Optical microscope: Here high resolution digital imaging can be obtained that range from 5x to 150x.
Plasma Dry Etching: The Oxford Plasmalab 100 RIE/ICP uses fluorinated chemistry such as Ar, O2, CHF3, CF4,C4F8, and SF6 to remove unwanted layers of materials.
Ellipsometer: This instrument is critical in obtaining the silicon oxide layer thickness that forms on a silicon wafer.
Metalization / Thin Film Deposition: This is used to sputter thin films of conductive metals onto various electrodes.
Scanning Electron Microscope: It is used to obtain information on the materials’ surface topography, composition, and others such as electric conductivity.
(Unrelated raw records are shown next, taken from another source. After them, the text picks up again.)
(** * dbip-to-psql: the DB-IP to PostgreSQL batch import, embedded and verified

    The development follows [scripts/dbip-to-psql.py].  A Python [str] is
    represented by the bytes of its UTF-8 encoding (a Rocq [string]): every
    operation the script applies to its text (removing ['], stripping the
    final newline, splitting on [,] and on the quote character, looking for
    [.], dropping what ASCII cannot encode, concatenation) acts on ASCII
    code points, and UTF-8 encodes a code point as a single byte below 128
    exactly when it is ASCII, so each operation commutes with the encoding. *)

From Stdlib Require Import ZArith List Ascii String Bool Lia.
From stdpp Require Import base strings gmap list pretty.

Local Open Scope Z_scope.

(** ** Text *)

Module Text.

Definition dquote : ascii := "034"%char.
Definition squote : ascii := "'"%char.
Definition newline : ascii := "010"%char.
Definition creturn : ascii := "013"%char.
Definition comma : ascii := ","%char.
Definition dot : ascii := "."%char.

Definition ascii_eqb (a b : ascii) : bool := Ascii.eqb a b.

(** [c in s] for a one-character [c]. *)
Fixpoint contains (c : ascii) (s : string) : bool :=
  match s with
  | EmptyString => false
  | String a s' => ascii_eqb a c || contains c s'
  end.

(** [s.replace(c, empty)] for a one-character [c]. *)
Fixpoint remove_char (c : ascii) (s : string) : string :=
  match s with
  | EmptyString => EmptyString
  | String a s' =>
      if ascii_eqb a c then remove_char c s' else String a (remove_char c s')
  end.

(** [s.rstrip(c)] for a one-character [c]: every trailing [c] goes. *)
Fixpoint rstrip (c : ascii) (s : string) : string :=
  match s with
  | EmptyString => EmptyString
  | String a s' =>
      match rstrip c s' with
      | EmptyString => if ascii_eqb a c then EmptyString else String a EmptyString
      | t => String a t
      end
  end.

(** A byte is ASCII when its top bit is clear. *)
Definition is_ascii (a : ascii) : bool :=
  match a with Ascii _ _ _ _ _ _ _ b7 => negb b7 end.

(** [s.encode('ascii', 'ignore').decode('ascii')]: what ASCII cannot
    encode is left out, the rest is kept in order. *)
Fixpoint encode_ascii_ignore (s : string) : string :=
  match s with
  | EmptyString => EmptyString
  | String a s' =>
      if is_ascii a then String a (encode_ascii_ignore s')
      else encode_ascii_ignore s'
  end.

(** The characters of [s] satisfy [p]. *)
Fixpoint all_chars (p : ascii -> bool) (s : string) : bool :=
  match s with
  | EmptyString => true
  | String a s' => p a && all_chars p s'
  end.
(** [([^\n]+)] takes what is left of the line. *)
Lemma run_rest_of_line (u tail : str) (n : nat) (c : list (nat * str)) :
  u <> [] ->
  no_newline u = true ->
  at_line_end tail ->
  exists cap,
    run (Grp 1 (plus true not_nl)) (MState n (u ++ tail) c) Some
    = Some (MState (n + length u) tail ((1, cap) :: c)).
Proof.
  intros Hu Hnl Ht. destruct u as [|x u]; [contradiction|].
  cbn [no_newline forallb] in Hnl. apply andb_true_iff in Hnl.
  destruct Hnl as [Hx Hnl].
  unfold plus, not_nl, notc.
  change (run (Grp 1 ?a) ?s ?k)
    with (run a s (fun s' =>
            k (MState (pos s') (rest s')
                 ((1, firstn (pos s' - pos s) (rest s)) :: caps s')))).
  change (run (Seq ?a ?b) ?s ?k) with (run a s (fun s' => run b s' k)).
  cbn [app]. rewrite run_class_cons, Hx.
  rewrite run_star_greedy_class.
  - cbn [pos rest caps length]. eexists.
    replace (n + S (length u)) with (S n + length u) by lia. reflexivity.
  - apply line_end_stops; [reflexivity | exact Ht].
  - exact Hnl.
  - cbn [pos rest caps]. eexists. reflexivity.
Qed.

Lemma run_rest_of_line_none (tail : str) (n : nat) (c : list (nat * str)) :
  at_line_end tail ->
  run (Grp 1 (plus true not_nl)) (MState n tail c) Some = None.
Proof.
  intros Ht. unfold plus, not_nl, notc.
  change (run (Grp 1 ?a) ?s ?k)
    with (run a s (fun s' =>
            k (MState (pos s') (rest s')
                 ((1, firstn (pos s' - pos s) (rest s)) :: caps s')))).
  change (run (Seq ?a ?b) ?s ?k) with (run a s (fun s' => run b s' k)).
  apply run_class_stop. apply line_end_stops; [reflexivity | exact Ht].
Qed.

Lemma forallb_last (p : char -> bool) (w : str) (x : char) :
  forallb p (w ++ [x]) = true -> forallb p w = true /\ p x = true.
Proof.
  rewrite forallb_app. cbn [forallb]. rewrite andb_true_r.
  apply andb_true_iff.
Qed.

(** [[ ]+([^\n]+)] after the marker: a space and at least one more
    character of the line. *)
Lemma run_after_marker_ok (b x : char) (t tail : str) (n : nat)
    (c : list (nat * str)) :
  char_eqb 32%N b = true ->
  no_newline (x :: t) = true ->
  at_line_end tail ->
  exists cap,
    run (Seq (plus true (chr 32%N)) (Grp 1 (plus true not_nl)))
      (MState n ((b :: x :: t) ++ tail) c) Some
    = Some (MState (n + length (b :: x :: t)) tail ((1, cap) :: c)).
Proof.
  intros Hb Hnl Ht. unfold plus at 1, chr.
  change (run (Seq ?a ?b) ?s ?k) with (run a s (fun s' => run b s' k)).
  change (run (Seq ?a ?b) ?s ?k) with (run a s (fun s' => run b s' k)).
  cbn [app]. rewrite run_class_cons, Hb.
  destruct (span_drop (char_eqb 32%N) (x :: t)) as (w & Hs & Hw & Hd).
  destruct (drop_while (char_eqb 32%N) (x :: t)) as [|y u] eqn:Ed.
  - (* the rest of the line is spaces: the last of them is given back *)
    rewrite app_nil_r in Hs. subst w.
    destruct (exists_last (l := x :: t) ltac:(discriminate)) as (w' & z & Hz).
    change (x :: t ++ tail) with ((x :: t) ++ tail).
    rewrite Hz in *. rewrite <- app_assoc. cbn [app].
    apply forallb_last in Hw. destruct Hw as [Hw' Hzb].
    unfold no_newline in Hnl. apply forallb_last in Hnl.
    destruct Hnl as [_ Hzn].
    destruct (run_rest_of_line [z] tail (S n + length w') c) as [cap Hcap];
      [discriminate | cbn; rewrite Hzn; reflexivity | exact Ht |].
    change (run (Star true (Cls ?p)) ?s ?k)
      with (star_loop (run (Cls p)) true k (S (length (rest s))) s).
    cbn [rest]. rewrite star_class_back.
    + cbv beta. cbn [app] in Hcap. exists cap.
      etransitivity; [exact Hcap|].
      f_equal. f_equal. cbn [length]. rewrite length_app. cbn [length]. lia.
    + apply line_end_stops; [reflexivity | exact Ht].
    + exact Hzb.
    + rewrite length_app. cbn [length]. lia.
    + exact Hw'.
    + apply run_rest_of_line_none. exact Ht.
    + cbv beta. cbn [app] in Hcap. eexists. exact Hcap.
  - (* the text of the item follows the spaces *)
    assert (Hnu : no_newline (y :: u) = true).
    { rewrite Hs in Hnl. rewrite no_newline_app in Hnl.
      apply andb_true_iff in Hnl. tauto. }
    destruct (run_rest_of_line (y :: u) tail (S n + length w) c)
      as [cap Hcap]; [discriminate | exact Hnu | exact Ht |].
    change (x :: t ++ tail) with ((x :: t) ++ tail).
    rewrite Hs. rewrite <- app_assoc.
    rewrite run_star_greedy_class.
    + exists cap. etransitivity; [exact Hcap|]. f_equal. f_equal.
      change (length (b :: w ++ y :: u)) with (S (length (w ++ y :: u))).
      rewrite length_app. lia.
    + exact Hd.
    + exact Hw.
    + eexists. exact Hcap.
Qed.

Lemma run_after_marker_none (a tail : str) (n : nat) (c : list (nat * str)) :
  at_line_end tail ->
  match a with
  | b :: _ :: _ => char_eqb 32%N b = false
  | _ => True
  end ->
  run (Seq (plus true (chr 32%N)) (Grp 1 (plus true not_nl)))
    (MState n (a ++ tail) c) Some
  = None.
Proof.
  intros Ht Ha. unfold plus at 1, chr.
  change (run (Seq ?a ?b) ?s ?k) with (run a s (fun s' => run b s' k)).
  change (run (Seq ?a ?b) ?s ?k) with (run a s (fun s' => run b s' k)).
  destruct a as [|b [|x t]].
  - cbn [app]. apply run_class_stop.
    apply line_end_stops; [reflexivity | exact Ht].
  - cbn [app]. rewrite run_class_cons.
    destruct (char_eqb 32%N b); [|reflexivity].
    change (run (Star true (Cls ?p)) ?s ?k)
      with (star_loop (run (Cls p)) true k (S (length (rest s))) s).
    cbn [star_loop rest].
    rewrite run_class_stop
      by (apply line_end_stops; [reflexivity | exact Ht]).
    apply run_rest_of_line_none. exact Ht.
  - cbn [app]. rewrite run_class_cons, Ha. reflexivity.
Qed.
This is a university-wide shared user facility located at University California Irvine, focusing on the investigation of crystal structure, surface topography, materials microstructure and chemical microanalysis. Here LESC takes advantage of the Focused Ion Beam (FIB).
Scripps Institution of Oceanography UC San Diego
This is a shared facility where LESC conducts Inductively Coupled Plasma-Optical Emission Spectroscopy (ICP-OES).
Located in the basement of the Structure and Materials Engineering building at UCSD, this center contains an array of equipment and instruments covering a broad spectrum of materials characterization, synthesis, and testing capabilities which include:
XRD system: It is use to analyze the phases of the material, composition, and some macroscopic information like
crystallite size. Initial assessment of the material is usually done on this equipment.
Scanning transmission electron microscope: High resolution mapping at atomic level is possible with the incorporationof analysis techniques such as EELS, ADF, and EDX.
Differential Scanning Calorimetry (DSC): This is a thermoanalytical technique in which the difference in the
amount of heat required to increase the temperature of a sample and reference is measured as a function of temperature. It features the fastest controlled heating and cooling rates, fastest equilibration for isothermal analysis, and calibration constancy.
Thermogravimetric/Differential Thermal Analysis (TG-DTA): This provides simultaneous measurements of the thermogravimetric (TGA) and differential thermal analysis (DTA) of materials.The instrument uses a dual balance beam design, which provides very stable TGA measurements and allows for the determination of
the DTA response of the sample. The DTA signal is obtained with the incorporation of a thermocouple directly under the sample and reference measurement platforms.
Fourier Transform Infrared Spectroscopy (FT-IR) : This is a technique which is used to obtain an infrared spectrum of absorption, emission, photoconductivity or Raman scattering of a solid, liquid or gas. It is capable of data collection over a wavenumber ranged of 350 – 8300 cm-1.
Ultraviolet-Visible-Near Infrared Spectroscopy (UV-VIS-NIR): This provides ultra-high UV/Vis/NIR performance for wavelengths up to 3300 nm with extreme sensitivity in the NIR region (800-2500 nm) and higher energy throughput. For applications such as highly reflective and anti-reflective coatings, all types of glass from clear to highly absorbing safety glass, optical filters of all types from the deep UV through the NIR and many more applications requiring the best photo-dynamic range and the widest possible sampling capability.
Raman Spectroscopy (RAMAN): This is a spectroscopic technique used to observe vibrational,
rotational, and other low-frequency modes in a system. Excitation source is 350 mW near infrared 785 nm laser; delivering100 mW at the sample. This instrument has a spectral range of 95 – 3500 cm-1 Raman shift.
Scanning Transmission Electron Microscopy (STEM) with Energy-Dispersive X-ray spectroscopy (EDX):
STEM is distinguished from conventional transmission electron microscopes (CTEM) by focusing the electron beam into a narrow spot which is scanned over the sample in a raster.